Name
en-ca Kathleen Daly Pepper (1898-1994)
Community
en-ca Canadian
Biography
en-ca "Kathleen Daly Pepper was born in Napanee, Ontario, to Denis and Mary (Bennett) Daly in 1898. As an aspiring artist, she had excellent training, first at Toronto’s Havergal College and then at the University of Toronto, graduating in 1920. She went on to the Ontario College of Art from 1920 to 1924, where she was taught by a number of famous Canadian painters: J.E.H. MacDonald, Arthur Lismer, J.W. Beatty, George Reid and Fred Haines. Summer training at the Académie de la Grand Chaumière and the Parsons School of Design in Paris in 1924 and 1925 rounded this out. After studying the woodblock under René Pottier in Paris in 1925, she returned to Canada and explored the possibilities of etching in her postgraduate work in 1925 to 1926. Daly was well traveled, biking through Europe in 1924 with fellow painters Yvonne McKague (Housser) and Roselyn (Rody) Kenny. She married Canadian painter George Pepper, whom she had met earlier in Paris at the Académie de la Grand Chaumière in 1929. Her work is widely known under her maiden name, with “Kay” or “K. Daly” being the simple signature she applied to her work most often throughout her life. George shared her love of travel, and they took painting trips together from Banff to Nova Scotia, as far north as Ellesmere Island and Povungnituk in Canada’s eastern Arctic, as well as to northern Labrador and south to the Catskill Mountains in New York State. Together they built a studio cabin in Charlevoix County in the Laurentians in 1933. They would also become long-term tenants in the Studio Building in Toronto beginning in 1934, working there for 17 years.

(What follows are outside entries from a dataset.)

Lemma edge_step_simple st top below v e rest :
  walk_inv st (top :: below) -> fr_edges top = (v, e, true) :: rest -> v ∉ pe_on_path st ->
  GE (fr_node top, v, e) /\ v ∉ entry :: targets (pe_steps st) /\ (v, e, true) ∉ rest /\
  GP (pe_steps st ++ [(fr_node top, v, e)]) v.
Proof.
  intros Hinv Hf Hv. destruct (inv_stack _ _ _ Hinv) as (Hs & Hp & _ & (_ & _ & Hnd & He)).
  rewrite (wi_on_path _ _ Hinv), elem_of_list_to_set in Hv by done.
  rewrite Hf in *. assert (GE (fr_node top, v, e)) by (apply He; by left).
  apply NoDup_cons in Hnd as [Hni _]. split; [done|]. split; [done|]. split; [done|]. by constructor.
Qed.

(** Descending into a fresh, open node. *)
Lemma inv_descend st top below v e rest budget :
  walk_inv st (top :: below) -> fr_edges top = (v, e, true) :: rest -> v ∉ pe_on_path st ->
  v <> objective -> blocked sg entry v = false ->
  walk_inv (mkEnum ({[v]} ∪ pe_on_path st) (pe_steps st ++ [(fr_node top, v, e)])
              (pe_found st) budget (pe_truncated st))
    (frame_of v :: mkFrame (fr_node top) rest :: below).
Proof.
  intros Hinv Hf Hv Hobj Hb.
  destruct (edge_step_simple _ _ _ _ _ _ Hinv Hf Hv) as (He & Hv' & Hni & Hgp).
  destruct (inv_stack _ _ _ Hinv) as (Hs & _).
  destruct Hinv as [_ Hon Hfd Hfr Hnd Hcap Hcov Htr].
  split; cbn [pe_on_path pe_steps pe_found pe_budget pe_truncated]; try done.
  - right. apply (so_push (frame_of v) (mkFrame (fr_node top) rest) below (pe_steps st) e); auto.
    + by eapply stack_ok_advance.
    + by apply frame_of_ok.
  - intros _. rewrite Hon by done. unfold targets. rewrite fmap_app. simpl.
    apply set_eq. intros x. rewrite !elem_of_union, !elem_of_list_to_set, elem_of_app. set_solver.
  - intros p Hp Hc. apply (Hfr p Hp). cbn [covers] in Hc. rewrite init_snoc in Hc.
    destruct Hc as [(w & e' & q & -> & _)|Hc].
    + left. exists v, e, ((v, w, e') :: q). rewrite <- (assoc_L (++)). rewrite Hf. split; [done|by left].
    + by eapply covers_retreat.
  - intros p Hp. destruct (Hcov p Hp) as [?|Hc]; [by left|]. right. cbn [covers]. rewrite init_snoc.
    destruct (covers_advance _ _ _ _ _ _ _ _ Hf Hc) as [?|[_ [q ->]]]; [by right|]. left.
    destruct Hp as [Hp _]. rewrite cons_middle, (assoc_L (++)) in Hp.
    destruct q as [|x q].
    + rewrite app_nil_r in Hp. by destruct Hobj; eapply gpath_end_unique.
    + destruct (gpath_app_inv _ _ _ Hp ltac:(done) v Hgp) as (w & e' & q' & [= -> ->] & Hge).
      exists w, e', q'. split; [by rewrite <- (assoc_L (++))|]. by apply frame_of_edges.
Qed.
(** An entry that makes a mitigation live: where its justification comes from. *)
Lemma live_entry_provenance active chains decisions sig m e :
  ledger_ok active ->
  (reconcile active chains decisions).1 !! sig = Some m -> e ∈ live_corroborating_entries m ->
  exists c, c ∈ chains /\ pc_entry c = e /\ is_breach_relevant c = true /\ pc_adjudicated c = true /\
    (pc_corroborated c = true \/ pc_promoted c = true) /\
    ((exists d cut, decisions !! pc_entry c = Some d /\ d_assessment d = AAttack /\
        cut ∈ d_cuts d /\ cc_cut_signature cut = sig) \/
     (undecided decisions (pc_entry c) /\
        exists m0, active !! sig = Some m0 /\ justified_by m0 (pc_entry c))).
Proof.
  intros Hok Hm (j & -> & [Hb Hj]%elem_of_filter_b)%list_elem_of_fmap.
  destruct (reconcile_just _ _ _ _ _ _ Hm Hj) as (c & r & Hc & Hr & Hs & <-).
  destruct (asks_just _ _ _ _ Hr) as [Hju|[Hju _]]; rewrite Hju in Hb; simpl in Hb;
    [|by rewrite andb_false_r in Hb].
  apply andb_true_iff in Hb as [[Hcp Had]%andb_true_iff Hbr]. apply orb_true_iff in Hcp.
  exists c. split; [done|]. split; [by destruct (asks_just _ _ _ _ Hr) as [->|[-> _]]|].
  do 3 (split; [done|]).
  unfold asks in Hr. rewrite Hbr in Hr.
  assert (forall r, r ∈ undecided_asks active c -> rq_just r = justification_of c -> rq_sig r = sig ->
    exists m0, active !! sig = Some m0 /\ justified_by m0 (pc_entry c)) as Hund.
  { clear -Hok Had. intros r Hr Hju Hs. unfold undecided_asks in Hr.
    destruct (standing_for c active) as [|m ms] eqn:E.
    - exfalso. unfold fallback_asks in Hr. destruct (containment_for c) as [[? ?]|];
        [|by apply not_elem_of_nil in Hr]. apply list_elem_of_singleton in Hr as ->.
      apply (f_equal j_adjudicated) in Hju. simpl in Hju. congruence.
    - rewrite <- E in Hr. apply list_elem_of_fmap in Hr as (m' & -> & Hm').
      apply standing_for_elem in Hm' as [[sig' Hsig'] Hj']. exists m'. split; [|done].
      destruct (Hok _ _ Hsig') as [Heq _]. simpl in Hs. congruence. }
  unfold undecided. destruct (decisions !! pc_entry c) as [d|] eqn:Ed; [|right; eauto].
  destruct (d_assessment d) eqn:Ea; [case_bool_decide as Hn| |right; eauto].
  - exfalso. unfold fallback_asks in Hr. destruct (containment_for c) as [[? ?]|];
      [|by apply not_elem_of_nil in Hr]. apply list_elem_of_singleton in Hr as ->.
    apply (f_equal j_adjudicated) in Hju. simpl in Hju. congruence.
  - apply list_elem_of_fmap in Hr as (cut & -> & Hcut). left. by exists d, cut.
  - by apply not_elem_of_nil in Hr.
Qed.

She contributed an illustration to Dr. Marius Barbeau’s The Kingdom of the Saguenay in 1936. She was an accomplished portraitist, painting sympathetic images of the Inuit people of Labrador, the Stoney First Nations of Alberta and the Montagnais of Charlevoix. Her 1961 Royal Canadian Academy diploma piece, An Eskimo Mother, is in the collection of the National Gallery of Canada. Her lithographic crayon sketches of coal miners done at Canmore; Alberta record a unique moment in Canadian history. A versatile artist, she worked capably in many media including oil, watercolour, pen and ink, lithographic crayon, pastel and charcoal, and was well trained in various types of printmaking. She was a master at brilliant effects of colour and light, and used this skill in both her landscapes and her portraits to great effect. Her sense of colour rivals that of Frederick Varley, giving her works an energized, emotional charge. Her creative talents also included writing; she was the author of several articles on Canadian art, as well as a book on the life and work of James Wilson Morrice, published in 1966. She would exhibit with the Group of Seven in 1931, and had a lifelong friendship with A.Y. Jackson, a fellow tenant at the Studio Building while she and George were there. During her lifetime her work was selected for numerous prestigious exhibitions such as the British Empire Exhibition of 1936 and the Tate Gallery’s 1938 A Century of Canadian Art. She was a member of the Royal Canadian Academy, the Ontario Society of Artists and the Canadian Group of Painters. She lived a long and prolific life and died at the age of 96 in Toronto. Her work is represented in many important public collections including the National Gallery of Canada, the Art Gallery of Ontario, the London Regional Art and Historical Museums, The Beaverbrook Art Gallery, the Whyte Museum of the Canadian Rockies, the Glenbow Museum and the Vancouver Art Gallery."